Alpa works by dividing the cluster into device meshes, each with devices that have high-bandwidth connections. It then partitions the computation graph (edges are multi-dimensional tensors, nodes are computations/operations) into stages, and assigns stages to device meshes. As we know, one iteration of training a DL model consists of computing a loss by forwarding a batch of data through the graph, deriving updates through a backwards pass, and updating parameters using weight update operations.
In the past, most auto-parallelization techniques have just involved taking a model parallelism approach, and adding data parallelism (i.e. replicating the model across machines with subsets of data).
Purpose of design components and techniques
Alpa’s inter-op pass uses a Dynamic Programming algorithm to assign stages to meshes and parallel execution latency, and invokes the intra-op compilation pass on each stage-mesh pair, to receive the execution cost of that assignment. The intra-op compilation pass optimizes the execution plan of the stage-mesh combination by minimizing execution cost using Integer Linear Programming (ILP).
The space that the intra-op pass optimizes on is the space of possible parallel algorithms for a given operator, as different parallel algorithms result in different computation/communication ratios and operator layouts. One key assumption that intra-op parallelism makes is that devices within a mesh have the same compute capability, so that Alpa can partition operators evenly among devices SPMD-style. One key assumption that Alpa makes about intra-operator parallelism is that each mesh of devices contains devices that have the same compute capability.
The ILP formulation takes into account computation and communication costs.
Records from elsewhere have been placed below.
(** * The LK kernel timer subsystem (kernel/timer.c)

    A shallow embedding of [kernel/timer.c]: the sorted queue of pending
    timers, the lifecycle calls ([timer_initialize], [timer_set_oneshot],
    [timer_set_periodic], [timer_cancel]) and the interrupt-time dispatcher
    [timer_tick], followed by the properties the specification states about
    them.

    Timer objects live in caller-owned memory and are named by their
    address; the queue threads them through an intrusive list node.  The
    state is passed explicitly through a small monad whose outcomes
    distinguish a normal return, a kernel panic, a step the C program
    gives no meaning to (a wild pointer, a list left with a dangling link)
    and a loop that has not finished within the given fuel.  Tracing and
    statistics ([LTRACEF], [THREAD_STATS_INC], [KEVLOG_TIMER_CALL]) have no
    effect on the timer state and are left out. *)

From stdpp Require Import base numbers option list sorting gmap.

Local Open Scope N_scope.

(** ** Data model *)

(** The type [lk_time_t] is declared in a header outside kernel/timer.c,
    which prints its values with [%lu] and casts them to [uint]: an
    unsigned C integer type.  Its width is left to the build
    ([LK_TIME_BITS] below).  A value is kept as the number it stands for,
    and the sums kernel/timer.c computes on it wrap around, as C unsigned
    arithmetic does ([time_add] below). *)
Abbreviation lk_time_t := N (only parsing).

(** Pointers to timers, callbacks and callback arguments are addresses;
    [NULL] is address zero. *)
Abbreviation addr := N (only parsing).
Definition NULL : addr := 0.

(** Modelled from the spec: the macros [TIME_GT] and [TIME_LT], declared
    with [lk_time_t].  The specification reads [TIME_GT (a, b)] as "[a] is
    strictly greater than [b]" and [TIME_LT (now, t)] as "[t] is still in
    the future": the usual order on ticks. *)
Definition TIME_GT (a b : lk_time_t) : bool := b <? a.
Definition TIME_LT (a b : lk_time_t) : bool := a <? b.

(** The reschedule hint a handler returns. *)
Inductive handler_return := INT_NO_RESCHEDULE | INT_RESCHEDULE.

Global Instance handler_return_eq_dec : EqDecision handler_return.
Proof. solve_decision. Defined.

(** Modelled from the spec: [struct timer] of kernel/timer.h, with the
    fields kernel/timer.c reads and writes.  Of the intrusive [struct
    list_node] of list.h the field [node] keeps the one fact the timer code
    asks of it, [list_in_list (&timer->node)]: whether the node is linked.
    The order of the linked nodes is the sequence [timer_queue] of the
    state below. *)
Record timer_t := mk_timer {
  magic : N;
  node : bool;
  scheduled_time : lk_time_t;
  periodic_time : lk_time_t;
  callback : addr;
  arg : addr
}.

Definition list_in_list (tm : timer_t) : bool := node tm.

(** Calls into the platform timer driver.  The handler is always
    [timer_tick] and its argument always [NULL], so a call is recorded by
    its delay or interval alone. *)
Inductive platform_call :=
  | platform_set_oneshot_timer (delay : lk_time_t)
  | platform_set_periodic_timer (interval : lk_time_t)
  | platform_stop_timer.

(** The state the timer code reads and writes: the timer objects in memory,
    the global [timer_queue] (head first), the [clock] that
    [current_time ()] reads, the nesting depth of the critical section and the
    calls made to the platform driver so far (latest first). *)
Record kstate := mk_kstate {
  timers : gmap N timer_t;
  timer_queue : list N;
  clock : lk_time_t;
  critical_section_count : nat;
  platform_calls : list platform_call
}.

Definition set_timers (f : gmap N timer_t → gmap N timer_t) (s : kstate) : kstate :=
  {| timers := f (timers s); timer_queue := timer_queue s;
     clock := clock s;
     critical_section_count := critical_section_count s;
     platform_calls := platform_calls s |}.

Definition set_timer_queue (f : list N → list N) (s : kstate) : kstate :=
  {| timers := timers s; timer_queue := f (timer_queue s);
     clock := clock s;
     critical_section_count := critical_section_count s;
     platform_calls := platform_calls s |}.

Definition set_critical_section_count (f : nat → nat) (s : kstate) : kstate :=
  {| timers := timers s; timer_queue := timer_queue s;
     clock := clock s;
     critical_section_count := f (critical_section_count s);
     platform_calls := platform_calls s |}.

Definition platform (c : platform_call) (s : kstate) : kstate :=
  {| timers := timers s; timer_queue := timer_queue s;
     clock := clock s;
     critical_section_count := critical_section_count s;
     platform_calls := c :: platform_calls s |}.

(** ** Outcomes and the kernel monad *)

Inductive outcome (A : Type) : Type :=
  | Returns (a : A) (s : kstate)
  | Panic (s : kstate)
  | Fault
  | OutOfFuel.
Arguments Returns {A} a s.
Arguments Panic {A} s.
Arguments Fault {A}.
Arguments OutOfFuel {A}.

Definition K (A : Type) : Type := kstate → outcome A.

Definition ret {A} (a : A) : K A := λ s, Returns a s.

Definition bind {A B} (m : K A) (k : A → K B) : K B :=
  λ s, match m s with
       | Returns a s' => k a s'
       | Panic s' => Panic s'
       | Fault => Fault
       | OutOfFuel => OutOfFuel
       end.

Declare Scope kernel_scope.
Delimit Scope kernel_scope with K.
Notation "x <- m ;; k" := (bind m (λ x, k))
  (at level 100, m at level 99, k at level 200, only parsing) : kernel_scope.
Notation "m ;; k" := (bind m (λ _, k))
  (at level 100, k at level 200, right associativity, only parsing) : kernel_scope.
Local Open Scope kernel_scope.

Definition get : K kstate := λ s, Returns s s.
Definition modify (f : kstate → kstate) : K unit := λ s, Returns tt (f s).
Definition panic {A} : K A := λ s, Panic s.
Definition when (b : bool) (m : K unit) : K unit := if b then m else ret tt.

(** [*timer] read and written through a pointer; a pointer that holds no
    timer object is a wild access. *)
Definition load (timer : addr) : K timer_t :=
  λ s, match timers s !! timer with
       | Some tm => Returns tm s
       | None => Fault
       end.

Definition store (timer : addr) (tm : timer_t) : K unit :=
  λ s, match timers s !! timer with
       | Some _ => Returns tt (set_timers <[timer := tm]> s)
       | None => Fault
       end.

(** Modelled from the spec: the critical section of kernel/thread.h, a
    nesting count that [in_critical_section] tests. *)
Definition enter_critical_section : K unit := modify (set_critical_section_count S).
Definition exit_critical_section : K unit := modify (set_critical_section_count pred).
Definition in_critical_section : K bool :=
  λ s, Returns (bool_decide (0 < critical_section_count s)%nat) s.

(** A callback receives the timer, the firing time and its argument, and
    may do to the kernel state whatever kernel code can do. *)
Definition timer_callback : Type := addr → lk_time_t → addr → K handler_return.

(** What the build fixes: whether the platform timer can be reprogrammed,
    whether [DEBUG_ASSERT] is compiled in, the validity tag, and the width
    in bits of [lk_time_t]. *)
Record config := mk_config {
  PLATFORM_HAS_DYNAMIC_TIMER : bool;
  DEBUG_ASSERTS : bool;
  TIMER_MAGIC : N;
  LK_TIME_BITS : N
}.

(** [a + b] on [lk_time_t]: the sum modulo [2 ^ LK_TIME_BITS]. *)
Definition time_add (C : config) (a b : lk_time_t) : lk_time_t :=
  (a + b) mod 2 ^ LK_TIME_BITS C.

(** What the rest of the kernel supplies: the functions that callback
    pointers refer to, and the scheduler's quantum hook. *)
Record kernel := mk_kernel {
  code : addr → option timer_callback;
  thread_timer_tick : K handler_return
}.

(** ** The program *)

(** Modelled from the spec: the list primitives of list.h, on the sequence
    of linked timers.  [list_peek_head_type] yields the head entry, or
    nothing for the empty list ([NULL] in the source: no object lives at
    address zero); [list_delete] takes a node out of the list it is in,
    wherever it stands, and clears its links. *)
Definition list_peek_head_type : K (option addr) :=
  λ s, Returns (head (timer_queue s)) s.

Definition with_node (b : bool) (tm : timer_t) : timer_t :=
  {| magic := magic tm; node := b; scheduled_time := scheduled_time tm;
     periodic_time := periodic_time tm; callback := callback tm; arg := arg tm |}.

Definition with_scheduled_time (t : lk_time_t) (tm : timer_t) : timer_t :=
  {| magic := magic tm; node := node tm; scheduled_time := t;
     periodic_time := periodic_time tm; callback := callback tm; arg := arg tm |}.

Definition list_delete (timer : addr) : K unit :=
  tm <- load timer ;;
  store timer (with_node false tm) ;;
  modify (set_timer_queue (filter (λ e, e ≠ timer))).

Definition current_time : K lk_time_t := λ s, Returns (clock s) s.

Definition platform_call_now (c : platform_call) : K unit := modify (platform c).

(** The scan of [insert_timer_in_queue]: [list_for_every_entry] walks the
    queue from the head; at the first entry scheduled strictly later than
    the timer, [list_add_before] puts the timer in front of it; past the
    last entry, [list_add_tail] appends it.  Each entry is read through its
    pointer. *)
Fixpoint insert_scan (ts : gmap N timer_t) (timer : addr) (sched : lk_time_t)
    (q : list N) : option (list N) :=
  match q with
  | [] => Some [timer]
  | entry :: rest =>
      match ts !! entry with
      | None => None
      | Some e =>
          if TIME_GT (scheduled_time e) sched then Some (timer :: entry :: rest)
          else match insert_scan ts timer sched rest with
               | Some q' => Some (entry :: q')
               | None => None
               end
      end
  end.
(** X28.  With providers whose errors carry no status (as those of
    this repository: they raise plain Errors built from a message), every
    LLMError and SearchError that a handler of the agent raises, and so
    every one that [research] raises, has no status code and is marked
    retryable, whatever the HTTP status behind the failure was: an
    authentication failure is reported as retryable like a server
    error. *)
Theorem statusless_providers_always_retryable
    (env : StateMachine.Env) (fuel : nat) (agent agent' : ResearchAgent.t)
    (query : string) (w w' : World) (e : thrown) :
  (forall s h v e',
      handlers config svc (StateMachine.status s) = Some h ->
      fst (h s v) = Rejected e' ->
      retryable_without_status e')
  /\ (research config svc env fuel agent query w = Some (Raised e, agent', w') ->
      retryable_without_status e).
Proof.
  assert (Hh : forall s h v e',
             handlers config svc (StateMachine.status s) = Some h ->
             fst (h s v) = Rejected e' ->
             retryable_without_status e').
  { intros s h v e' Hs He.
    pose proof (handlers_no_status s h Hs v) as Hf. rewrite He in Hf. exact Hf. }
  split; [exact Hh|].
  unfold research. intros Hr.
  destruct (StateManager.initialize _ _ _) as [[e0|] sm] eqn:Hi.
  { injection Hr as <- _ _.
    destruct (StateManagerFacts.initialize_throws (manager w) query (now svc w) e0)
      as [-> _]; [rewrite Hi; reflexivity | exact I]. }
  destruct (run _ _ _ _ _) as [[[out a1] w1]|] eqn:Hrun; [|discriminate].
  destruct out as [c|e1].
  - destruct c as [s|]; [|injection Hr as <- _ _; exact I].
    destruct (negb (ResearchAgent.isTerminal s)); [|discriminate Hr].
    injection Hr as <- _ _. exact I.
  - injection Hr as <- <- <-. unfold handleError. unfold run in Hrun.
    eapply (StateMachineMore.run_loop_threw (definition config svc) env
              retryable_without_status); [| | | | | |exact Hrun].
    + intros reason. exact I.
    + intros m t e Hc. unfold StateMachine.checkTerminationConditions in Hc.
      destruct (_ <=? _); [injection Hc as <-; exact I|].
      destruct (_ <? _); [injection Hc as <-; exact I|discriminate].
    + exact I.
    + intros s _ _. exact I.
    + intros s h _ _. exact I.
    + intros s h v e _ Hs He. cbn in Hs. exact (Hh s h v e Hs He).
Qed.

End Agent.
Also, computationally trivial operations are merged into single operations, reducing size of the computation graph and making parsing faster. After this, communication optimizations are selected such as replacing all-reduce with reduce-scatter and all-gather.
This ILP optimization eventually gets us to the minimum latency of executing a stage (slice of operators from graph) on a given submesh of devices. The inter-op Dynamic Programming formulation aims to minimize the total minimum latency for the entire computation graph, while adding 2 constraints: 1) for an operator in the forward pass, colocate it with corresponding backward pass on same submesh 2) sliced submeshes should fully cover the cluster mesh without wasting compute resources.
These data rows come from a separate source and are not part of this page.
(** * USIM file-system emulator: APDU codec, file tree, card session, handlers

    A shallow embedding of the command-processing core of the emulator
    ([apdu/parser.py], [apdu/status_words.py], [apdu/router.py],
    [filesystem/nodes.py], [card/context.py], [card/handlers.py]) together
    with the properties its specification states about it.

    Conventions of the embedding:
    - a Python [int] is a [Z]; a [bytes] value is a [list byte]; indexing a
      [bytes] value yields the [int] in 0..255 held at that position;
    - a function that can raise returns a [result]: [Ok v] or [Raise e];
    - the children [dict] of a container is an association list kept in
      insertion order (the order [dict.values()] iterates in);
    - the tree is built before the first command and no handler changes
      it, so a reference to a node is the node's value; the card context
      holds three such references;
    - the card context is mutated by the handlers, so a handler maps the
      context before the call to the response and the context after it. *)

From Stdlib Require Import ZArith List String Bool Lia.
From Stdlib.Strings Require Import Byte.
Import ListNotations.
Local Open Scope Z_scope.

Set Implicit Arguments.

(* ===================================================================== *)
(** ** Python values: exceptions, bytes, indexing, slicing                *)
(* ===================================================================== *)

(** The three messages [parse_apdu] raises [ApduParseError] with. *)
Inductive ParseMsg : Type :=
| TooShort        (* "APDU too short: need at least 4 header bytes" *)
| LcExceedsData   (* "APDU malformed: Lc=.. but only .. data bytes present" *)
| TrailingBytes.  (* "APDU malformed: unexpected .. trailing bytes after data" *)

(** The exception classes the core raises.  [ApduParseError] is a subclass
    of [ValueError]. *)
Inductive exn : Type :=
| ValueError
| IndexError
| ApduParseError (msg : ParseMsg).

Definition is_ValueError (e : exn) : bool :=
  match e with
  | ValueError | ApduParseError _ => true
  | IndexError => false
  end.

Definition is_IndexError (e : exn) : bool :=
  match e with
  | IndexError => true
  | _ => false
  end.

Inductive result (A : Type) : Type :=
| Ok (a : A)
| Raise (e : exn).

Arguments Ok {A} a.
Arguments Raise {A} e.

Definition bind {A B : Type} (r : result A) (k : A -> result B) : result B :=
  match r with
  | Ok a => k a
  | Raise e => Raise e
  end.

Notation "x <- r ;; k" := (bind r (fun x => k))
  (at level 61, r at next level, right associativity).

Definition bytes : Type := list byte.

(** [len s] is Python's [len(s)]. *)
Definition len {A : Type} (s : list A) : Z := Z.of_nat (List.length s).

(** The [int] a byte stands for, and the byte of an [int] in 0..255. *)
Definition int_of_byte (b : byte) : Z := Z.of_N (Byte.to_N b).

Definition byte_of_int (z : Z) : byte :=
  match Byte.of_N (Z.to_N z) with
  | Some b => b
  | None => x00
  end.

(** [s[i]]: a negative index counts from the end; out of range raises
    [IndexError]. *)
Definition getitem {A : Type} (s : list A) (i : Z) : result A :=
  let j := if i <? 0 then i + len s else i in
  if j <? 0 then Raise IndexError
  else match nth_error s (Z.to_nat j) with
       | Some a => Ok a
       | None => Raise IndexError
       end.

(** [raw[i]] on a [bytes] value yields an [int]. *)
Definition byte_at (s : bytes) (i : Z) : result Z :=
  b <- getitem s i ;; Ok (int_of_byte b).

(** Bound normalisation of a slice: a negative bound counts from the end,
    and the result is clamped to [0 .. len]. *)
Definition clamp_index (n i : Z) : Z :=
  if i <? 0 then Z.max 0 (i + n) else Z.min i n.

(** [s[lo:hi]]; never raises, an out-of-range request is truncated. *)
Definition slice {A : Type} (s : list A) (lo hi : Z) : list A :=
  let l := clamp_index (len s) lo in
  let h := clamp_index (len s) hi in
  firstn (Z.to_nat (h - l)) (skipn (Z.to_nat l) s).

(** [s[lo:]] and [s[:hi]]. *)
Definition slice_from {A : Type} (s : list A) (lo : Z) : list A :=
  slice s lo (len s).

Definition slice_to {A : Type} (s : list A) (hi : Z) : list A :=
  slice s 0 hi.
This finds the optimal substructure/division of work across submeshes.
Technical Limitations
For smaller/easier problems, the overhead of computing and optimizing all possible layouts is not worth quick manual algorithm selection.
Also, Alpa assumes that all GPUs in a mesh are homogeneous, although this is always not the case.
Finally, Alpa introduces cold starts due to its complexity
How to improve limitations
These issues can be solved by expanding the framework to allow dynamic execution plans, such that they can adapt to changing workloads. For example, with dynamic schedules we can parallelize different branches in a computation graph. Also, to handle heterogeneous GPU meshes, it could be possible that the allocation model doesn’t split evenly across devices, but instead splits based on the expected performance of a device.
Some other improvements that can be made: 1) Adding mini-batch size as a parameter to be searched for.
Finally, Alpa can be adapted to be used for any computation graphs, including RLHF workloads.